### To do
Among the entries that follow, the required portion opens with the line containing "r = reclaim_id." and closes with the line containing "destruct (drop_accounts (LC". Give that portion again exactly, and nothing else.

---+---

Definition decoded_mint (p : bytes) : CPmint.t := match CPmint.decodeCPmintPayload p with Ok d => d | _ => CPmint.Mk [] [] [] 0 [] end.
Definition mint1 : CPmint.t := Eval vm_compute in decoded_mint mint1_payload.
Definition mint3 : CPmint.t := Eval vm_compute in decoded_mint mint3_payload.
Lemma mint1_found : found_at launch_chain mint1_tx mint1_at.
Proof. unfold found_at, placed, in_columns. cbn [p_height p_index]. split_and!; try lia; reflexivity. Qed.
Lemma mint3_found : found_at launch_chain mint3_tx mint3_at.
Proof. unfold found_at, placed, in_columns. cbn [p_height p_index]. split_and!; try lia; reflexivity. Qed.
Lemma mint1_accepted : pmint_handler (Outpoint mint1_id 0) mint1_tx mint1_payload empty_state =
  (Ok true, valid_state (Outpoint mint1_id 0) empty_state).
Proof.
  destruct (pmint_handler (Outpoint mint1_id 0) mint1_tx mint1_payload empty_state) as [r s'] eqn:E.
  assert (Er : (pmint_handler (Outpoint mint1_id 0) mint1_tx mint1_payload empty_state).1 = Ok true) by (vm_compute; reflexivity).
  rewrite E in Er. cbn [fst] in Er. subst r. pose proof (proj1 (pmint_true _ _ _ _ _) E) as (_ & _ & _ & _ & _ & _ & _ & ->). reflexivity.
Qed.
Lemma mints_served : _fetchPmintCredited launch_asset = Some (slim_credit (Some launch_snapshot)).
Proof. vm_compute. reflexivity. Qed.
Lemma mint1_decodes : CPmint.decodeCPmintPayload mint1_payload = Ok mint1.
Proof. vm_compute. reflexivity. Qed.
Lemma mint3_decodes : CPmint.decodeCPmintPayload mint3_payload = Ok mint3.
Proof. vm_compute. reflexivity. Qed.
Lemma mint_verdict_witness :
  mint1_at ∈ credit_list 10 20 10 (keys_at launch_asset (pmints records)) ∧
  mint3_at ∉ credit_list 11 20 10 (keys_at launch_asset (pmints (tick launch_chain 11 1 0 records).2)).
Proof.
  split.
  - destruct (mint_verdict (LC := launch_answers) launch_chain launch_small 11 records launch_asset the_petch mint_pages 0 (Some 10) 10 launch_snapshot
      (Outpoint mint1_id 0) mint1_tx mint1_payload mint1 mint1_at empty_state launch_one_place ticks_to_now petch_recorded ltac:(lia)
      mint_pages_whole launch_taken eq_refl mints_served mint1_decodes eq_refl mint1_found eq_refl) as (Hin & _).
    refine (proj2 (proj1 (Hin _) mint1_accepted)). rewrite mints_recorded. by left.
  - destruct (mint_verdict (LC := launch_answers) launch_chain launch_small 11 records launch_asset the_petch mint_pages 0 (Some 10) 10 launch_snapshot
      (Outpoint mint3_id 0) mint3_tx mint3_payload mint3 mint3_at empty_state launch_one_place ticks_to_now petch_recorded ltac:(lia)
      mint_pages_whole launch_taken eq_refl mints_served mint3_decodes eq_refl mint3_found eq_refl) as (_ & Hr & _).
    apply (Hr ltac:(vm_compute; reflexivity) 12 _ 11 ticks_onward). lia.
Defined.

(** the scan that saw the mint before its launch *)
Definition seen_early : petch_cache := (pmint_branch 1 0 mint3_id mint3_payload empty_index ∅).2.
Lemma mint_indexed_witness :
  (∃ etch, mint_rules (Outpoint mint1_id 0) mint1_tx mint1_payload mint1 etch 2) ∧
  pmint_branch 2 0 mint1_id mint1_payload records seen_early = ([], seen_early).
Proof.
  destruct (mint_indexed launch_chain launch_small) as [Hkey Hearly]. split.
  - apply (Hkey 11 records ∅ the_petch (Outpoint mint1_id 0) mint1_tx mint1_payload mint1 2 0 mint1_id ticks_to_now).
    + exact mint1_decodes.
    + exact petch_recorded.
    + left. reflexivity.
    + exact one_launch.
    + exact launch_dated.
    + reflexivity.
    + reflexivity.
    + vm_compute. reflexivity.
  - apply (Hearly 1 0 mint3_id mint3_payload empty_index records ∅ mint3 mint3_decodes ltac:(vm_compute; reflexivity)
      (lookup_empty _) (lookup_empty _)
      2 0 mint1_id mint1_payload mint1); [exact mint1_decodes|reflexivity].
Defined.

(** the services as they answer the reclaim *)
Definition reclaim_key : outpoint := Outpoint reclaim_id 0.
Definition fund_services : Service := launch_services 0 10 no_services.
Definition reclaim_env : envelope := Eval vm_compute in default (Envelope [] 0 []) (launch_envelope reclaim_tx).
Definition reclaim_run : res bool * vstate :=
  reclaim_handler (validate_over fund_services 10) reclaim_key reclaim_tx reclaim_env asset 3 the_drop_id reclaim_sig empty_state.
Lemma reclaim_accepted : reclaim_run = (Ok true, reclaim_run.2).
Proof.
  assert (E : reclaim_run.1 = Ok true) by (vm_compute; reflexivity). rewrite <- E. apply surjective_pairing.
Qed.
Lemma no_services_launched : ServiceLaws (SV := no_services) (creditable (λ _, False)).
Proof. intros key tx e _ _. apply keeps_refuses, refuse_refuses. Qed.
Lemma no_services_grow : ∀ key tx e, grows (no_services key tx e).
Proof. intros key tx e. apply grows_refuse. Qed.
Lemma fund_laws : ValidateLaws (creditable (λ _, False)) (validate_over fund_services 10).
Proof.
  pose proof no_services_launched.
  destruct (launch_services_laws (λ _, False) no_services no_services_grow 0 10) as [Hl Hg].
  exact (validate_over_laws (λ _, False) fund_services 10 Hl Hg).
Qed.
Lemma launch_empty_sound svc : sound svc empty_state.
Proof. intros _ k Hk. cbn [empty_state validatedSet] in Hk. by rewrite lookup_empty in Hk. Qed.
Lemma drop_served_now : dropMeta the_drop_id =
  Some (DropServed drop_record (drop_progress claim_pages_now (Some (11 - 1)) (Some 10) drop_record) (rr_txid <$> drop_reclaims records !! the_drop_id)).
Proof. vm_compute. reflexivity. Qed.
Lemma claim_pages_whole : concat claim_pages_now = keys_at the_drop_id (dclaims records).
Proof. unfold claim_pages_now. cbn [concat]. by rewrite app_nil_r. Qed.
Lemma drop_accounts_witness :
  (∃ l, loadCreditedDclaims [keys_at the_drop_id (dclaims (tick launch_chain 11 1 0 records).2)] (Some 11) 5 1 = Some l ∧
     3 + Z.of_nat (length l) * 1 = 5) ∧
  ∃ r, drop_reclaims records !! the_drop_id = Some r ∧ rr_txid r = reclaim_id.
Proof.
  destruct (drop_accounts (LC := launch_answers) launch_chain launch_small (creditable (λ _, False)) (validate_over fund_services 10) (ValidateLaws0 := fund_laws)
    11 records 12 _ the_drop_id drop_record claim_pages_now 10 reclaim_key reclaim_tx reclaim_env asset 3 reclaim_sig empty_state reclaim_run.2
    ticks_to_now ticks_onward drop_recorded one_drop claim_pages_whole drop_served_now (launch_empty_sound _) reclaim_accepted) as (Hl & (r & Hr & Ht & _) & _).
  split; [|exists r; exact (conj Hr Ht)].
  destruct (loadCreditedDclaims [keys_at the_drop_id (dclaims (tick launch_chain 11 1 0 records).2)] (Some 11) 5 1) as [l|] eqn:E;
    [|vm_compute in E; discriminate E].
  exists l. split; [reflexivity|]. refine (proj1 (Hl _ 11 l _ _ E)); [cbn [concat]; by rewrite app_nil_r|lia].
Defined.

Lemma airdrop_entries_ok : Forall entry_ok airdrop.
Proof. unfold entry_ok. repeat (apply Forall_cons; split; [split_and!; vm_compute; first [reflexivity|discriminate]|]). constructor. Qed.
Lemma airdrop_built : buildAirdropMerkle (map leaf_of airdrop) = Ok (airdrop_tree.1, airdrop_tree.2).
Proof. vm_compute. reflexivity. Qed.
Lemma airdrop_claims_witness :
  (∃ proof, airdropMerkleProof airdrop_tree.2 1 = Ok proof ∧ verifyAirdropMerkleProof (leaf_of (entry_at 1)) proof airdrop_tree.1 = true) ∧
  (∃ o, head (tx_vout paying_tx) = Some o ∧ out_script o = [x00; x14] ++ hash160 depositor) ∧
  eligible_claim paying_tx airdrop_drop None = false.
Proof.
  destruct (airdrop_claims (LC := launch_answers) airdrop airdrop_tree.1 airdrop_tree.2 airdrop_entries_ok airdrop_built) as (Hp & Hc & Hn).
  split; [exact (Hp 1%nat (entry_at 1) eq_refl)|]. split.
  - destruct (Hc paying_tx airdrop_drop claim_witness eq_refl ltac:(vm_compute; reflexivity)) as (_ & Ho & _); [|exact Ho].
    unfold eligible_claim. rewrite claim_witness_ok. vm_compute. reflexivity.
  - apply Hn; [vm_compute; reflexivity|reflexivity].
Defined.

---+---

### Response below
  ∃ r, drop_reclaims records !! the_drop_id = Some r ∧ rr_txid r = reclaim_id.
Proof.
  destruct (drop_accounts (LC := launch_answers) launch_chain launch_small (creditable (λ _, False)) (validate_over fund_services 10) (ValidateLaws0 := fund_laws)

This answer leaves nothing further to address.